As my art is iaido, it's not really a point that comes up; the obi is worn under the hakama and is thus not seen.

Plus, belt colour is not a sign of rank either.

That said, noone likes a tatty obi - it doesn't speak well of you when preparing for class.


----------



## Tames D (May 9, 2007)

I've always worn cotton.


----------



## ArmorOfGod (May 9, 2007)

Mine is a cotton one by KWON and I love the way it is wearing down.  It looks and ties great.

AoG


----------



## cali_tkdbruin (May 9, 2007)

I wear a belt made of cotton. It absorbs sweat well, and now it's nicely broken in and feels and wears like a comfortable pair of old shoes.


----------



## Grenadier (May 9, 2007)

I've owned both a Shureido satin and Tokaido cotton belts, so here's my take on the choices:

Satin pros: Looks prettier, not quite as stiff, and easier to break in than cotton.  

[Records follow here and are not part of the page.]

Lemma option_loop_run n q0 start (i0 : I) ii x vs a k p q i buf sz :
  answering q0 start i0 vs a k p q i -> good a -> 0 <= sz < 2 ^ 16 -> (Z.to_nat sz < n)%nat ->
  buf + sz <= start - 4 \/ start + k + sz <= buf ->
  let r := review judge taken n a (bytes_at (p_mem q0) buf sz) in
  exists p' q' i',
    option_loop check n p start buf sz (World_ q ii (part_put i x)) = Ok (p', World_ q' ii (part_put i' x))
    /\ answering q0 start i0 (vs ++ r.1) r.2 (k + sz) p' q' i'.
Proof.
  revert vs a k p q i buf sz. induction n as [|n IH]; intros vs a k p q i buf sz Ha Hm Hsz Hn Hap; [lia|].
  assert (Hk : 0 <= k) by (pose proof (an_fits _ _ _ _ _ _ _ _ _ Ha); lia).
  assert (Hreq : bytes_at (p_mem q) buf sz = bytes_at (p_mem q0) buf sz).
  { apply bytes_at_ext. intros y Hy. apply (an_frame _ _ _ _ _ _ _ _ _ Ha); lia. }
  rewrite <-Hreq. cbn [option_loop]; fold (option_loop check). destruct (Z.leb_spec 2 sz) as [H2|H2].
  2:{ exists p, q, i. split; [done|]. rewrite review_short by (pose proof (bytes_at_length (p_mem q) buf sz); lia). cbn. rewrite app_nil_r.
      eapply answering_le; [|exact Ha]. lia. }
  rewrite !w_rd8, bytes_at_two by lia. cbn [review]. rewrite bytes_at_length by lia.
  replace (sz - 2 + 2) with sz by lia.
  pose proof (load8_range (p_mem q) buf) as Ho. pose proof (load8_range (p_mem q) (buf + 1)) as Hz.
  set (opt := load8 (p_mem q) buf) in *. set (optsz := load8 (p_mem q) (buf + 1)) in *.
  destruct (Z.ltb_spec sz optsz) as [Hbig|Hfit]; [|destruct (Z.ltb_spec optsz 2) as [Hsmall|Hok]]; cbn [orb].
  1,2: destruct (rej_run q0 start i0 vs a k p q i ii x opt 2 (buf + 2) ltac:(lia) ltac:(cbn; lia) Ha ltac:(lia)) as (p' & q' & i' & E & H);
    exists p', q', i'; split; [exact E|]; eapply answering_le; [|exact H]; lia.
  destruct (bytes_at_split (p_mem q) (buf + 2) (sz - 2) (optsz - 2)) as [Et Ed]; [lia|]. rewrite Et, Ed.
  destruct (check_run q0 start i0 vs a k p q i ii x opt optsz (buf + 2) Hm ltac:(lia) ltac:(cbn; lia) Ha ltac:(lia)) as (p' & q' & i' & E & H).
  rewrite (st_run _ _ _ _ _ E). unfold u16. rewrite Z.mod_small by lia.
  destruct (IH _ _ _ _ _ _ (buf + 2 + (optsz - 2)) (sz - optsz) H) as (p2 & q2 & i2 & E2 & H3); try lia.
  { by apply taken_good. }
  exists p2, q2, i2. split; [exact E2|]. rewrite <-app_assoc in H3. cbn [fst snd].
  replace (k + optsz + (sz - optsz)) with (k + sz) in H3 by lia. replace (sz - 2 - (optsz - 2)) with (sz - optsz) by lia.
  replace (bytes_at (p_mem q) (buf + 2 + (optsz - 2)) (sz - optsz)) with (bytes_at (p_mem q0) (buf + 2 + (optsz - 2)) (sz - optsz)); [done|].
  symmetry. apply bytes_at_ext. intros y Hy. apply (an_frame _ _ _ _ _ _ _ _ _ Ha); lia.
Qed.

(** ** The whole routine *)

Lemma answering_start q start id (i : I) :
  answering (with_mem (start_mem CODE_CONF_ACK start id) q) (start + 4) i [] (settings i) 0 (start + 4) (with_mem (start_mem CODE_CONF_ACK start id) q)
    (set_parse_state PPP_USAGE_ACK i).
Proof.
  split; try done.
  - cbn. lia.
  - rewrite p_mem_with. replace (start + 4 - 4) with start by lia. unfold start_mem.
    rewrite !load8_store8_ne, load8_store8 by lia. done.
  - by rewrite settle_settings.
Qed.

(** What [answer_request] does to the request of [sz] bytes of options at [buf], from
    the pool [q] and the instance [i] to [q'] and [i']: the answer, the size field, the
    instance, and nothing else. *)
Definition answered (q : pool) (i : I) (buf sz id : Z) (q' : pool) (i' : I) : Prop :=
  let size := reply i + Nb.network_size in
  let start := load32 (p_mem q) (reply i + Nb.network) in
  let r := review judge taken (S (Z.to_nat sz)) (settings i) (bytes_at (p_mem q) buf sz) in
  let n := Z.of_nat (length (answer_packet id r.1)) in
  n <= 4 + sz
  /\ bytes_at (p_mem q') start n = answer_packet id r.1
  /\ load32 (p_mem q') size = n
  /\ i' = set_parse_state (worst r.1) (settle r.2 i)
  /\ q' = with_mem (fun _ => p_mem q') q
  /\ forall y, ~ start <= y < start + 4 + sz -> ~ size <= y < size + 4 -> load8 (p_mem q') y = load8 (p_mem q) y.

(** The request, the answer's buffer and the size field of its netbuf are apart. *)
Definition request_apart (q : pool) (i : I) (buf sz : Z) : Prop :=
  let size := reply i + Nb.network_size in
  let start := load32 (p_mem q) (reply i + Nb.network) in
  (buf + sz <= start \/ start + 4 + sz <= buf) /\ (size + 4 <= start \/ start + 4 + sz <= size).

Satin cons: Surface is more slippery, making the initial cinching of the knot more difficult, since it tends to slip a bit more.  Once it's broken in, though, this isn't a problem.  Still, satin wears out more easily.  

Cotton pros: More durable than satin, doesn't fray nearly as quickly.  Of course, some people prefer the frayed look, but I've had the same Tokaido belt for two and a half years right now, and it's been great so far.  Knot stays in place more easily, since the surface is rougher.

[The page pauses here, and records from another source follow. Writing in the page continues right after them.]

(** ** The instance *)

(** [struct ppp_ip_instance] with the [struct ip_datalink_instance] it starts with. *)
Record ppp_ip_instance := Ppp_ip_instance_ {
  pii_self : Z;
  pii_lock : bool; (* [idi_lock] *)
  pii_mru : Z;
  pii_mtu : Z;
  pii_client : option ip_datalink_client;
  pii_ip_server : option ppp_server;
  pii_ipcp_server : option ppp_server;
  pii_phase : Z;
  pii_state : Z;
  pii_ident : Z;
  pii_timeout_timer : tid;
  pii_restart_counter : Z;
  pii_send : Z;
  pii_parse_state : Z;
  pii_remote_ip_addr : Z;
  pii_local_ip_addr : Z;
  pii_local_ip_addr_usage : Z }.
#[export] Instance eta_ppp_ip_instance : Eta ppp_ip_instance := fun i =>
  Ppp_ip_instance_ (pii_self i) (pii_lock i) (pii_mru i) (pii_mtu i) (pii_client i) (pii_ip_server i) (pii_ipcp_server i)
    (pii_phase i) (pii_state i) (pii_ident i) (pii_timeout_timer i) (pii_restart_counter i) (pii_send i)
    (pii_parse_state i) (pii_remote_ip_addr i) (pii_local_ip_addr i) (pii_local_ip_addr_usage i).

Definition sizeof_ppp_ip_instance : Z := 68.

Module Ipcp.
Section ipcp.
Context {X : Type} `{Part X ppp_ip_instance} `{Part X timers}.
Context (ps_send : ppp_server -> Z -> W X unit)
        (idc_recv : ip_datalink_client -> Z -> W X unit).

Definition lock_pii : W X unit := lock_part pii_lock (fun l i => i <| pii_lock := l |>).
Definition unlock_pii : W X unit := unlock_part pii_lock (fun l i => i <| pii_lock := l |>).

(** ** Sending *)

Definition ipcp_send_netbuf (nb : Z) : W X unit :=
  s ← get_part pii_ipcp_server;
  ps ← not_null "NULL pii_ipcp_server" s;
  mem_ (membuf_ref (ps_self ps));;
  unlock_pii;;
  ps_send ps nb;;
  deref_ (ps_self ps);;
  lock_pii.

(** The address as an option of a request, if it is to be used; the result is the
    advanced pointer. *)
Definition put_addr (p : Z) : W X Z :=
  u ← get_part pii_local_ip_addr_usage;
  if u =? PPP_USAGE_ACK then
    addr ← get_part pii_local_ip_addr;
    mem_ (wr8 p 0x03);;
    mem_ (wr8 (p + 1) 6);;
    mem_ (wr32 (p + 2) (hton32 addr));;
    mret (p + 6)
  else mret p.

Cotton cons: Stiffer, takes longer to break in than satin.  I've always had good luck when running a cotton belt through a single, gentle cycle in the washing machine, using cold water, and a very mild detergent.  Let drip dry, and it's almost broken in just right, and will stay that way.  

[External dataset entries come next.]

Lemma session_refines w acts w' s0 :
  session w acts w' -> tx (w_more w) = Some s0 -> sender_ok s0 ->
  forall s', tx (w_more w') = Some s' -> exists trs, Forall2 allowed acts trs /\ tx_steps s0 (concat trs) s' /\ sender_ok s'.
Proof.
  intros Hs E0 Hok. induction Hs as [w|w acts p i x t ts nb w2 _ IH Hb Ht Hrun|w acts p i x t nb w2 _ IH Ht Hst Hrun
    |w acts p i x ts w2 _ IH Hb Hrun|w acts [p i x] ts w2 _ IH Hrun|w acts [p i x] ts w2 _ IH Hrun|w acts w1 w2 _ IH Hr]; intros s' E.
  - exists []. simplify_eq. by split_and!.
  - eapply session_snoc; [apply IH; done|exact E|]. exists (sender_of t). split; [unfold tx; cbn; by rewrite Ht|]. intros Hk.
    pose proof (wlp_ok _ _ _ _ _ (call_wlp ts nb p i x t Hb Ht) Hrun s' E Hk) as Hc. cbn. destruct (ts_state t =? TCS_ESTABLISHED).
    + destruct Hc as (l & Hl & Hstep). exists [l]. split; [destruct Hl as [->|[k ->]]; eauto|]. cbn. eauto.
    + subst. by exists [].
  - eapply session_snoc; [apply IH; done|exact E|].
    exact (wlp_ok _ _ _ _ _ (segment_runs _ recv_client close_client tc_connect uninit nb p i x t Ht Hst eq_refl) Hrun s' E).
  - eapply session_snoc; [apply IH; done|exact E|]. exact (wlp_ok _ _ _ _ _ (close_wlp ts p i x Hb) Hrun s' E).
  - eapply session_snoc; [apply IH; done|exact E|].
    destruct (wlp_ok _ _ _ _ _ (quiet_tick_retransmit ts p i x) Hrun s' E) as (s & Es & ->). exists s. split; [done|]. by exists [].
  - eapply session_snoc; [apply IH; done|exact E|].
    destruct (wlp_ok _ _ _ _ _ (quiet_tick_deferred ts p i x) Hrun s' E) as (s & Es & ->). exists s. split; [done|]. by exists [].
  - eapply session_snoc; [apply IH; done|exact E|]. exact (Hr s' E).
Qed.

End sending.

(** ** Witness *)

(** A host with an established connection; the datalink and the client do nothing. *)
Definition send_host : Type := tcp_instance * timers.
Definition no_call (a b : Z) : W send_host unit := mret tt.
Definition no_notify (a : Z) : W send_host unit := mret tt.
Definition send_clock (x : send_host) : Z := 0.
Definition send_mru (x : send_host) : Z := 1500.
Definition send_uninit : tcp_socket := Tcp_socket_ 0 0 0 0 0 0 0 0 0 [] 0 0%nat 0 0 0%nat 0 0 0 0 0 0 0.

(** A packet of three bytes. *)
Definition new_data : W send_host Z :=
  nb ← mem_ netbuf_alloc;
  m ← mem_ (membuf_alloc 3 0);
  mem_ (wr32 (nb + Nb.application_membuf) m);;
  mem_ (wr32 (nb + Nb.application) m);;
  mem_ (wr32 (nb + Nb.application_size) 3);;
  mret nb.

(** A segment that acknowledges [k] bytes. *)
Definition new_ack (k : Z) : W send_host Z :=
  nb ← mem_ netbuf_alloc;
  t ← mem_ (membuf_alloc 20 0);
  mem_ (wr32 (nb + Nb.transport) t);;
  mem_ (wr32 (t + Th.sequence) (hton32 1000));;
  mem_ (wr32 (t + Th.ack) (hton32 (0x00a8393a + k)));;
  mem_ (wr8 (t + Th.data_offs) 0x50);;
  mem_ (wr8 (t + Th.ctrl_flags) TCF_ACK);;
  mret nb.

(** The socket, its server, two packets of the client and a segment that acknowledges
    each. *)
Record send_parts := Send_parts { c_sock : Z; c_ts : Z; c_nb1 : Z; c_nb2 : Z; c_ack1 : Z; c_ack2 : Z }.

Definition send_setup : W send_host send_parts :=
  srv ← mem_ (membuf_alloc 8 0);
  ids ← mem_ (membuf_alloc 8 0);
  ti ← mem_ (membuf_alloc sizeof_tcp_instance 0);
  mod_ii (fun i => i <| ii_server := ids |>);;
  mod_part (fun i : tcp_instance => i <| ti_server := srv |> <| ti_self := ti |>);;
  tc ← tcp_client_alloc false;
  ts ← tcp_client_attach tc;
  sock ← tcp_socket_alloc send_uninit;
  bind_socket ts sock;;
  mod_sock sock (fun t => t <| ts_state := TCS_ESTABLISHED |> <| ts_rcv_nxt := 1000 |>
                            <| ts_remote_addr := 0x0a000002 |> <| ts_local_port := 7 |> <| ts_remote_port := 4000 |>);;
  tcp_socket_attach sock;;
  nb1 ← new_data;
  nb2 ← new_data;
  ack1 ← new_ack 3;
  ack2 ← new_ack 6;
  mret (Send_parts sock ts nb1 nb2 ack1 ack2).

Definition send_start : world send_host :=
  Eval vm_compute in
  World_ match heap_add 1 0x1000 1200 (Heap_ false 0 0 ∅) with Ok h => Pool_ h false false | _ => region_pool end
    (Ip_instance_ 0 false 0x0a000001 0 0 [] [])
    (Tcp_instance_ 0 false [] [] 0x1008 0 ∅ ∅ ∅, Timers_ None false ∅).
Definition send_0 : send_parts * world send_host :=
  Eval vm_compute in match send_setup send_start with Ok r => r | _ => (Send_parts 0 0 0 0 0 0, send_start) end.
Definition send_sock : Z := Eval vm_compute in c_sock send_0.1.

Definition after {A} (m : W send_host A) (w : world send_host) : world send_host := match m w with Ok (_, w') => w' | _ => send_start end.
Definition give (nb : Z) : W send_host unit := tcp_send_netbuf no_call send_clock send_mru (c_ts send_0.1) nb.
Definition arrive (nb : Z) : W send_host unit :=
  tcp_recv_state_machine no_call send_clock send_mru no_call no_call no_notify no_notify send_uninit send_sock nb.

(** Two packets are given, the first is acknowledged. *)
Definition send_1 : world send_host := Eval vm_compute in after (give (c_nb1 send_0.1)) send_0.2.
Definition send_2 : world send_host := Eval vm_compute in after (give (c_nb2 send_0.1)) send_1.
Definition send_3 : world send_host := Eval vm_compute in after lock_ti send_2.
Definition send_4 : world send_host := Eval vm_compute in after (arrive (c_ack1 send_0.1)) send_3.
Definition send_t (w : world send_host) : tcp_socket := default send_uninit (socks (w_more w) !! send_sock).
Definition send_acts : list act :=
  [Call (c_nb1 send_0.1) true; Call (c_nb2 send_0.1) true; Other; Segment (0x00a8393a + 3)].

Abbreviation send_session := (session send_sock no_call send_clock send_mru no_notify no_call no_notify no_call send_uninit).

Lemma send_runs : send_session send_0.2 send_acts send_4.
Proof.
  assert (Hcall : forall w acts nb w' t, send_session send_0.2 acts w -> bound send_sock (c_ts send_0.1) (w_more w) ->
    socks (w_more w) !! send_sock = Some t -> (ts_state t =? TCS_ESTABLISHED) = true -> give nb w = Ok (tt, w') ->
    send_session send_0.2 (acts ++ [Call nb true]) w').
  { intros [p i x] acts nb w' t Hs Hb Ht <- Hg. exact (Ses_call _ _ _ _ _ _ _ _ _ _ _ p i x t _ nb w' Hs Hb Ht Hg). }
  assert (Hbound : forall (w : world send_host) srv, ti_servers (part_get (w_more w)) !! c_ts send_0.1 = Some srv -> tsv_socket srv = send_sock ->
    bound send_sock (c_ts send_0.1) (w_more w)) by (intros w srv ? ?; by exists srv).
  assert (H1 : send_session send_0.2 [Call (c_nb1 send_0.1) true] send_1).
  { apply (Hcall send_0.2 [] _ _ (send_t send_0.2)); [constructor|eapply Hbound; by vm_compute|by vm_compute..]. }
  assert (H2 : send_session send_0.2 [Call (c_nb1 send_0.1) true; Call (c_nb2 send_0.1) true] send_2).
  { apply (Hcall send_1 [_] _ _ (send_t send_1)); [done|eapply Hbound; by vm_compute|by vm_compute..]. }
  assert (H3 : send_session send_0.2 [Call (c_nb1 send_0.1) true; Call (c_nb2 send_0.1) true; Other] send_3).
  { apply (Ses_other _ _ _ _ _ _ _ _ _ _ [_; _] send_2); [done|]. apply runs_same. intros s'. replace (tx send_sock (w_more send_3))
      with (tx send_sock (w_more send_2)) by by vm_compute. eauto. }
  apply (Ses_segment _ _ _ _ _ _ _ _ _ _ [_; _; _] (w_pool send_3) (w_ip send_3) (w_more send_3) (send_t send_3) (c_ack1 send_0.1));
    [done|by vm_compute|by left|by vm_compute].
Qed.


(** ** A FIN that is lost *)

(** The client gives two packets and closes; both are acknowledged. *)
Definition lost_1 : world send_host := after (tcp_close no_call send_clock send_mru (c_ts send_0.1);; lock_ti) send_2.
Definition lost_2 : world send_host := after (arrive (c_ack1 send_0.1)) lost_1.
Definition lost_3 : world send_host := after (arrive (c_ack2 send_0.1)) lost_2.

Also, the dyes from cotton black belts tend to bleed into your gi a bit, so don't be surprised at seeing some black smudging on your gi where your belt was, especially after a hard workout.  



Overall?  I prefer heavier cotton.  My Tokaido belt is 1.5" wide, and has maintained its shape quite nicely over the years.  Parts of it are starting to fade, but the belt is in terriffic condition.  When this one wears out, I'll ask my sensei to order me another just like it.


----------



## tellner (May 9, 2007)

Leather. With big chrome studs


----------



## IcemanSK (May 9, 2007)

I wear cotton Eosin Panther belts. They wear well. No desire to get a satin belt. Just not my style.


----------



## Sukerkin (May 10, 2007)

tellner said:


> Leather. With big chrome studs


 
ROLF Rock on, full contact metal stylee, dude! .


----------



## chinto01 (May 10, 2007)

I have a shureido cotton black belt. 

In the spirit of bushido!

Rob


----------



## tshadowchaser (May 10, 2007)

Cotton with my karate uniform and I don't care who made it as long as it is the size i want and I like the wauy it feels when I put it on
Silk with my chinese uniforms
no belt most of the time if I dont have to wear one. Most people I deal/work/associate know who I am and that i am a black belt so I only wear a belt at tournaments, gradings, or if I go to another school


----------



## IWishToLearn (May 10, 2007)

I have several belts from various systems I've studied. I have four cotton, one silk, one satin. I like the look of the silk best, but it also has the most care required. The cotton ones are the ones I wear most often.


----------



## Em MacIntosh (May 18, 2007)

tellner said:


> Leather. With big chrome studs


 
And a buckle for self defense.  Get a black belt in rodeo!
Seriously though, cotton.  And let it get worn out.  I'd never wash my belt though.  Espeacially if I had a black belt.


----------



## jim777 (May 21, 2007)

When I reach black belt, my Sahbum will present me a belt with my name embroidered on it, and the name of our school. I'll wear that until I get promoted into another one. At the moment I believe they are Pro Force cotton belts, so they are good quality belts.


----------



## Michael Hubbard (Jul 25, 2021)

I prefer heavy cotton black belts like the KI international and Tokaido black belts.  I find that they stay tied in the same position for a long time during class.


----------



## Gyakuto (Jul 26, 2021)

Silk. They have a beautiful sheen and age gracefully. The knot stops slipping once the ares roughens a little but, as a tip, very slightly dampening the knot-area keeps it in place.


----------



## Guardian (Aug 5, 2021)

Cotton for me when I wear one.


----------



## Dirty Dog (Aug 5, 2021)

I'm a big fan of the belts from Eosin Panther. They're not cheap, but they are outstanding quality. I wouldn't ever get a Geup rank from them, but for a belt that will be worn for a long time, they can't be beat. The belts I give are double sided. One tip has the students name, the other the system. English on one side, Korean on the other.


----------